Faster Rates For Federated Variational Inequalities
Guanghui Wang, Satyen Kale
TL;DR
This work advances federated optimization for stochastic variational inequalities by deriving faster convergence rates and addressing key limitations of Local Extra SGD. It introduces the Local Inexact Proximal Point Algorithm with Extra Step (LIPPAX) to mitigate client drift and pairs it with a Gaussian smoothing variant (SLIPPAX) to relax structural assumptions, achieving rates close to or at the state-of-the-art under various regimes. The results span general smooth monotone VIs, co-coercive operators, and composite VI problems, with matching performance to federated convex optimization in several settings. An extension to the heterogeneous setting is discussed, with open questions on removing smoothing and Hessian-boundedness assumptions and on broader heterogeneity scenarios.

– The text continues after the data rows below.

(** One bit. *)
Lemma flip_bit_wp x s1 : flip_in x s1 ->
  wp (b0 <- win_byte (fl_i x) ;;
      let bit := if Z.land b0 (fl_bm x) =? 0 then 0 else 1 in
      if Z.b2z b =? bit then ret (inr (inr FR_INT_ERR))
      else
        set_win_byte (fl_i x) (Z.lxor b0 (fl_bm x)) ;;
        let ncl := u32 (fl_ncl x - 1) in
        if ncl =? 0 then ret (inr (inr FR_OK))
        else
          let bm := u8 (Z.shiftl (fl_bm x) 1) in
          let x := mkflip (fl_sect x) (fl_i x) bm ncl in
          if bm =? 0 then ret (inr (inl x)) else ret (inl x))
     (fun r s2 => match r with
      | inl y => flip_in y s2 /\ fl_ncl y = fl_ncl x - 1
      | inr (inl y) => flip_byte_end y s2 /\ fl_ncl y = fl_ncl x - 1
      | inr (inr e) => flipped v n b s e s2
      end) s1.
Proof.
  intros (k & [Hk En FD] & W & Es & Ei & Em). pose proof FD as (V1 & B1 & K1). pose proof (bs_layout _ _ _ B1) as L1.
  rewrite <- L1 in W. assert (0 <= (v + k) mod 8 < 8) as M8 by (apply Z.mod_pos_bound; lia).
  assert (0 <= v + k < n_bits (lay s1)) as HB by (rewrite L1; lia). pose proof (n_fatent_range _ (vo_layout s V)) as NR.
  rewrite Ei, Em. apply wp_bind. wp_use bit_read; auto. intros b0 s1' [-> ->]. cbv zeta. rewrite mask_testbit by lia.
  change (Z.testbit (bit_byte s1 (v + k)) ((v + k) mod 8)) with (used s1 (v + k)).
  assert (used s1 (v + k) = used s (v + k)) as EU.
  { rewrite (bs_bits _ _ _ B1) by lia. rewrite (proj2 (Z.ltb_ge (v + k) (v + k))) by lia. now rewrite andb_false_r. }
  destruct (Z.eqb_spec (Z.b2z b) (if negb (used s1 (v + k)) then 0 else 1)) as [E|E].
  { apply wp_ret. right. left. split; [reflexivity|]. exists k. split; [exact Hk|]. split; [exact FD|]. rewrite <- EU.
    destruct b, (used s1 (v + k)); cbn in E |- *; congruence. }
  assert (used s1 (v + k) = negb b) as EB by (destruct b, (used s1 (v + k)); cbn in E |- *; congruence).
  apply wp_bind. wp_use bit_flip; auto. intros _ s2 (V2 & W2 & B2).
  pose proof (filled_next v k b s s1 s2 FD ltac:(lia) ltac:(lia) EB V2 B2) as FN. rewrite En.
  assert (u32 (n - k - 1) = n - (k + 1)) as -> by (unfold u32; rewrite uwrap_small; [lia | unfold in_u, n_bits in *; lia]).
  destruct (Z.eqb_spec (n - (k + 1)) 0) as [E0|N0].
  { apply wp_ret. left. split; [reflexivity|]. now replace n with (k + 1) by lia. }
  rewrite next_mask by lia. replace (v + k + 1) with (v + (k + 1)) by lia.
  assert (forall m, flip_at (k + 1) (mkflip (fl_sect x) ((v + k) / 8 mod SS) m (n - (k + 1))) s2) as FA
    by (intros m; constructor; auto; lia).
  destruct (Z.eqb_spec ((v + (k + 1)) mod 8) 0) as [M|M].
  - cbn [Z.eqb]. apply wp_ret. split; [|cbn; lia]. exists (k + 1). split; [apply FA|]. split; [lia|]. split; [exact M|].
    replace (v + (k + 1) - 1) with (v + k) by lia. rewrite W2, W, L1. auto.
  - assert (0 <= (v + (k + 1)) mod 8) by (apply Z.mod_pos_bound; lia). rewrite mask_pos by lia. apply wp_ret. split; [|cbn; lia].
    exists (k + 1). split; [apply FA|]. cbn [fl_sect fl_i fl_bm].
    assert ((v + (k + 1)) / 8 = (v + k) / 8) as E8 by dlia. unfold bit_sect in *. rewrite E8, W2, W, L1. auto.
Qed.

Lemma flip_bits_wp fuel x s1 : flip_in x s1 -> (Z.to_nat (fl_ncl x) < fuel)%nat ->
  wp (flip_bits fuel (Z.b2z b) x) (fun r s2 => match r with
    | inl y => flip_byte_end y s2 /\ fl_ncl y < fl_ncl x
    | inr e => flipped v n b s e s2
    end) s1.
Proof.
  intros FI HF. unfold flip_bits.
  apply (wp_iter _ (fun y s2 => flip_in y s2 /\ fl_ncl y <= fl_ncl x) (fun y _ => Z.to_nat (fl_ncl y))); [|split; [exact FI | lia] | exact HF].
  intros y s2 [FY LE]. pose proof FY as (k & [Hk En _] & _). eapply wp_conseq; [now apply flip_bit_wp|].
  intros [z|[z|e]] s3 R; [|destruct R; split; [assumption | lia] | exact R]. destruct R as [R E]. split; [split; [exact R | lia] | lia].
Qed.

Lemma flip_bytes_wp fuel x s1 : flip_in x s1 -> (Z.to_nat (fl_ncl x) < fuel)%nat ->
  wp (flip_bytes fuel (Z.b2z b) x) (fun r s2 => match r with
    | inl y => flip_sect_end y s2 /\ fl_ncl y < fl_ncl x
    | inr e => flipped v n b s e s2
    end) s1.
Proof.
  intros FI HF. unfold flip_bytes.
  apply (wp_iter _ (fun y s2 => flip_in y s2 /\ fl_ncl y <= fl_ncl x) (fun y _ => Z.to_nat (fl_ncl y))); [|split; [exact FI | lia] | exact HF].
  intros y s2 [FY LE]. pose proof FY as (k0 & [Hk0 En0 _] & _). apply wp_bind. wp_use flip_bits_wp; [exact FY | lia |].
  intros [z|e] s3 R; [|now apply wp_ret]. destruct R as [(k & [Hk En FD] & K0 & M & W & Es & Ei) LT].
  assert (0 <= fl_i z < SS) as RI by (rewrite Ei; apply Z.mod_pos_bound; unfold SS; lia). unfold SS in RI. cbv zeta.
  assert (u32 (fl_i z + 1) = fl_i z + 1) as -> by (apply uwrap_small; unfold in_u; eval_pow; lia).
  assert (forall i m, flip_at k (mkflip (fl_sect z) i m (fl_ncl z)) s3) as FA by (intros i m; now constructor).
  assert ((v + k - 1) / 8 = (v + k) / 8 - 1) as E8 by dlia. unfold bit_sect in *. rewrite E8 in *. set (q := (v + k) / 8) in *.
  assert (0 < q) as Q by (subst q; dlia). destruct (Z.ltb_spec (fl_i z + 1) SS) as [L|L]; apply wp_ret; cbn [fl_ncl].
  - assert (q / SS = (q - 1) / SS /\ q mod SS = fl_i z + 1) as [Q1 Q2] by (unfold SS in *; dlia).
    split; [|lia]. split; [|lia]. exists k. split; [apply FA|]. unfold bit_sect. fold q. rewrite Q1, M. cbn [fl_sect fl_i fl_bm]. auto.
  - assert (q / SS = (q - 1) / SS + 1 /\ q mod SS = 0) as [Q1 Q2] by (unfold SS in *; dlia).
    split; [|lia]. exists k. split; [apply FA|]. cbn [fl_sect fl_bm]. unfold bit_sect. fold q. split; [lia|].
    split; [|reflexivity]. assert (v + k = 8 * q) as -> by (subst q; dlia). rewrite Z.mul_mod_distr_l, Q2 by (unfold SS; lia). lia.
Qed.

(** The outer loop, between two sectors. *)
Definition flip_between (x : flip) (s1 : vol) : Prop :=
  exists k, flip_at k x s1 /\ fl_sect x = bit_sect (lay s) (v + k) /\
  fl_i x = (v + k) / 8 mod SS /\ fl_bm x = 2 ^ ((v + k) mod 8).

Lemma flip_sector_wp fuel x s1 : flip_between x s1 -> (Z.to_nat (fl_ncl x) < fuel)%nat ->
  wp (r <- move_window (fl_sect x) ;;
      match r with
      | FR_OK =>
          r <- flip_bytes fuel (Z.b2z b) (mkflip (u32 (fl_sect x + 1)) (fl_i x) (fl_bm x) (fl_ncl x)) ;;
          match r with
          | inr v => ret (inr v)
          | inl y => ret (inl (mkflip (fl_sect y) 0 (fl_bm y) (fl_ncl y)))
          end
      | _ => ret (inr FR_DISK_ERR)
      end) (fun r s2 => match r with
      | inl y => flip_between y s2 /\ fl_ncl y < fl_ncl x
      | inr e => flipped v n b s e s2
      end) s1.
Proof.
  intros (k & [Hk En FD] & Es & Ei & Em) HF. pose proof FD as (V1 & B1 & K1). pose proof (bs_layout _ _ _ B1) as L1.
  assert (0 <= v + k < n_bits (lay s1)) as HB by (rewrite L1; lia).
  destruct (bit_sect_ok _ (v + k) (vo_layout s1 V1) HB) as (_ & _ & HS). rewrite Es, <- L1. apply wp_bind.
  wp_use (bit_window (v + k) s1); auto. intros r s2 (V2 & D2 & R). pose proof (same_bits s1 s2 V1 D2) as SB.
  assert (filled v k b s s2) as FD2.
  { split; [exact V2|]. split; [|exact K1]. destruct (bits_set_trans _ _ _ _ _ B1 SB) as [L B R' C]. constructor; auto.
    intros j Hj. rewrite B by exact Hj. now apply (bs_bits _ _ _ B1). }
  destruct R as [[-> W]|[-> FL]].
  2:{ apply wp_ret. right. right. split; [reflexivity|].
      split; [apply (failed_r _ s1); [exact FL | apply (bs_calls _ _ _ B1)] | eauto]. }
  apply wp_bind. assert (u32 (bit_sect (lay s1) (v + k) + 1) = bit_sect (lay s1) (v + k) + 1) as ->
    by (apply uwrap_small; in_range).
  wp_use flip_bytes_wp; [| exact HF |].
  - exists k. split; [now constructor|]. cbn [fl_sect fl_i fl_bm]. rewrite W, L1. auto.
  - intros [y|e] s3 R; apply wp_ret; [|exact R]. destruct R as [(k' & FA & E1 & E2 & E3) LT]. split; [|exact LT].
    destruct FA as [H1 H2 H3]. exists k'. split; [now constructor|]. cbn [fl_sect fl_i fl_bm]. split; [exact E1|].
    unfold SS in *. assert ((v + k') mod 8 = 0 /\ (v + k') / 8 mod 512 = 0) as [-> ->] by dlia. auto.
Qed.

End Change.

(** change_bitmap sets the bits of a run of clusters that are all free (or all
    in use): FR_OK means exactly that; FR_INT_ERR that one of them was not, the
    ones before it changed; a disk error leaves a part of the run changed.  No
    other bit and nothing outside the bitmap changes. *)
Lemma change_bitmap_wp clst ncl b s : vol_ok s -> 2 <= clst -> 0 < ncl -> clst + ncl <= n_fatent (lay s) ->
  wp (change_bitmap clst ncl (Z.b2z b)) (flipped (clst - 2) ncl b s) s.
Proof.
  intros V Hc Hn HN. pose proof (n_fatent_range _ (vo_layout s V)) as NR. unfold change_bitmap. apply wp_bind, wp_gets. cbv zeta.
  assert (u32 (clst - 2) = clst - 2) as -> by (apply uwrap_small; unfold in_u; lia).
  assert (0 <= clst - 2 < n_bits (lay s)) as HB by (unfold n_bits; lia).
  destruct (bit_sect_ok _ (clst - 2) (vo_layout s V) HB) as (_ & _ & HS). fold (bit_sect (lay s) (clst - 2)).
  assert (u32 (bit_sect (lay s) (clst - 2)) = bit_sect (lay s) (clst - 2)) as -> by (apply uwrap_small; in_range).
  rewrite Z.shiftl_1_l.
  apply (wp_iter _ (fun x s1 => flip_between s (clst - 2) ncl b x s1 /\ fl_ncl x <= ncl) (fun x _ => Z.to_nat (fl_ncl x))).
  - intros x s1 [FB LE]. pose proof FB as (k & [Hk En _] & _).
    eapply wp_conseq; [apply (flip_sector_wp s (clst - 2) ncl b V); auto; [lia | unfold n_bits; lia | lia]|].
    intros [y|e] s2 R; [|exact R]. destruct R as [FB2 LT]. split; [split; [exact FB2 | lia] | lia].
  - split; [|cbn; lia]. exists 0. rewrite Z.add_0_r. split; [|auto]. constructor; [lia | cbn; lia|].
    split; [exact V|]. split; [|lia]. destruct (same_bits s s V) as [L B R C]; [reflexivity|]. constructor; auto.
    intros j Hj. destruct (Z.leb_spec (clst - 2) j), (Z.ltb_spec j (clst - 2 + 0)); cbn [andb]; auto; lia.
  - cbn. lia.
Qed.

(** ** find_bitmap for one cluster *)

Section Find.
Context (s : vol) (v0 : Z).
Context (V : vol_ok s) (Hv0 : 0 <= v0 < n_bits (lay s)).

(** Bit number [d] of the search, which wraps around. *)
Definition pos (d : Z) : Z := if v0 + d <? n_bits (lay s) then v0 + d else v0 + d - n_bits (lay s).

(** The bits left to look at when the next is [val]. *)
Definition left_over (val : Z) : Z := if v0 <=? val then n_bits (lay s) - (val - v0) else v0 - val.

Lemma pos_range d : 0 <= d <= n_bits (lay s) -> 0 <= pos d < n_bits (lay s).
Proof. intros H. unfold pos. destruct (Z.ltb_spec (v0 + d) (n_bits (lay s))); lia. Qed.

Lemma pos_left d : 0 <= d < n_bits (lay s) -> left_over (pos d) = n_bits (lay s) - d.
Proof.
  intros H. unfold pos, left_over. destruct (Z.ltb_spec (v0 + d) (n_bits (lay s)));
    match goal with |- context [v0 <=? ?x] => destruct (Z.leb_spec v0 x) end; lia.
Qed.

Overall, the paper tightly connects proximal-point and extra-gradient paradigms to federated VI analysis, delivering improved rates and practical algorithms for large-scale, distributed VI problems.
Abstract
In this paper, we study federated optimization for solving stochastic variational inequalities (VIs), a problem that has attracted growing attention in recent years. Despite substantial progress, a significant gap remains between existing convergence rates and the state-of-the-art bounds known for federated convex optimization. In this work, we address this limitation by establishing a series of improved convergence rates. First, we show that, for general smooth and monotone variational inequalities, the classical Local Extra SGD algorithm admits tighter guarantees under a refined analysis. Next, we identify an inherent limitation of Local Extra SGD, which can lead to excessive client drift. Motivated by this observation, we propose a new algorithm, the Local Inexact Proximal Point Algorithm with Extra Step (LIPPAX), and show that it mitigates client drift and achieves improved guarantees in several regimes, including bounded Hessian, bounded operator, and low-variance settings. Finally, we extend our results to federated composite variational inequalities and establish improved convergence guarantees.